Le règne de votre mari

    Chère Reine,

Pensez-vous que si votre mari avait été plus efficace en politique, la France aurait quand même perdu la Nouvelle-France aux mains des Anglais?

Quelles sont les vraies raisons de cette perte selon vous?

Une Canadienne qui aurait aimé rester Française


Chère Madame,


Sans être parfait, le Roi mon époux n'est pas un mauvais souverain. Je l'aimerai et le respecterai jusqu'à la fin de ses jours. Il fait son possible pour diriger honorablement le royaume de France et agir pour le bien de ses sujets. Nous avons certes perdu nos colonies sur le continent américain, mais il serait injuste de lui en imputer l'entière responsabilité. Sachez qu'il n'est pas aisé de gouverner des territoires aussi lointains, surtout face aux Anglais dont la réputation de la Marine n'est plus à faire. L'âge d'or de notre flotte, au temps du défunt Roi, n'était alors plus qu'un souvenir. Notre armée n'a pas été capable de résister. Nos soldats se sont pourtant héroïquement défendus, notamment lors du siège de la ville de Québec en 1759, année ô combien terrible pour moi, puisqu'elle vit mourir ma fille Madame Infante.
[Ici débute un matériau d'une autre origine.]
(** The conveyor calls of the passes, up to the first [q]: [update()], then
    [add_object] if the pass spawns. *)
Fixpoint conveyor_calls `{OpenCV} (ins : list AutomatedSorter.inputs)
  : list VirtualConveyor.call :=
  match ins with
  | [] => []
  | i :: rest =>
      VirtualConveyor.Update ::
      match AutomatedSorter.spawn i with
      | Some (color, rnd) => [VirtualConveyor.AddObject color rnd]
      | None => []
      end ++
      (if AutomatedSorter.key i =? AutomatedSorter.ord_q then [] else conveyor_calls rest)
  end.

(** The gate commands of the passes, up to the first [q]: 1 when the detected
    colour is the target colour of the pass, 0 otherwise. *)
Fixpoint gate_commands `{OpenCV} (detector : AIColorDetector.t) (target : ObjectColor)
  (ins : list AutomatedSorter.inputs) : list float :=
  match ins with
  | [] => []
  | i :: rest =>
      (if decide (AIColorDetector.detect detector (AutomatedSorter.frame i) = target)
       then 1%float else 0%float) ::
      (if AutomatedSorter.key i =? AutomatedSorter.ord_q then []
       else gate_commands detector
              (AutomatedSorter.key_target (AutomatedSorter.key i) target) rest)
  end.

(** A token as a spawn of the loop makes it: one of the three colours, and an
    identifier [random.randint(1000, 9999)] can return. *)
Definition spawned_like (tok : ObjectToken.t) : Prop :=
  ObjectToken.color tok <> UNKNOWN /\
  VirtualConveyor.randint 1000 9999 (ObjectToken.id tok).

(** * Properties *)

(** ** VirtualConveyor *)
Section ConveyorFacts.
Import VirtualConveyor.

Lemma add_object_speed self color rnd :
  speed (add_object self color rnd) = speed self.
Proof. reflexivity. Qed.

Lemma update_speed self : speed (fst (update self)) = speed self.
Proof. reflexivity. Qed.

Lemma update_objects self :
  objects (fst (update self)) = map (advance (speed self)) (objects self).
Proof. reflexivity. Qed.

Lemma update_returned self :
  snd (update self) = List.filter on_belt (objects (fst (update self))).
Proof. reflexivity. Qed.

Lemma do_calls_speed cs : forall self, speed (do_calls self cs) = speed self.
Proof.
  induction cs as [|c cs IH]; intros self; [reflexivity|].
  unfold do_calls in *. cbn [fold_left]. rewrite IH.
  destruct c; reflexivity.
Qed.

Lemma reachable_speed cs : speed (do_calls init cs) = 0.5%float.
Proof. rewrite do_calls_speed. reflexivity. Qed.

Lemma advance_iter speed n color rnd :
  Nat.iter n (advance speed)
    {| ObjectToken.color := color; ObjectToken.position := 0%float; ObjectToken.id := rnd |} =
  {| ObjectToken.color := color; ObjectToken.position := travelled speed n; ObjectToken.id := rnd |}.
Proof.
  induction n as [|n IH]; [reflexivity|].
  cbn [Nat.iter nat_rect] in *. unfold Nat.iter in IH. rewrite IH. reflexivity.
Qed.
La grandeur est de reconnaître la supériorité de son adversaire. Les Anglais étaient les plus forts; voilà la vraie raison de notre défaite. Je ne vais pas blâmer la politique du Roi ni de ses ministres dans la guerre. Telle était la volonté de Dieu, nous devons l'accepter. Les Français ont fait contre mauvaise fortune bon coeur, et je vous avoue que la perte de la Nouvelle-France est assez peu regrettée; comment être attaché à des terres qui nous rapportaient peu et que nous n'avions jamais vues de nos propres yeux? Choiseul affirme que nous n'en tirions que fort peu de gain, et Voltaire, qui avait été jadis mon ami, n'y voit que «quelques arpents de neige»... Je ne connais cette région que par ouï-dire, et je m'intéresse d'ailleurs assez peu à la politique, depuis ma malencontreuse intervention auprès du Roi au début de notre mariage. J'ai donc des difficultés à juger l'ampleur de la perte que nous avons faite.

Je vous donne le bonjour, chère amie du Canada. Vous me dites que vous regrettez que votre région n'appartienne plus au royaume de France.
Êtes-vous toujours sous le contrôle des Anglais? Avez-vous à vous plaindre de leur présence sur votre sol?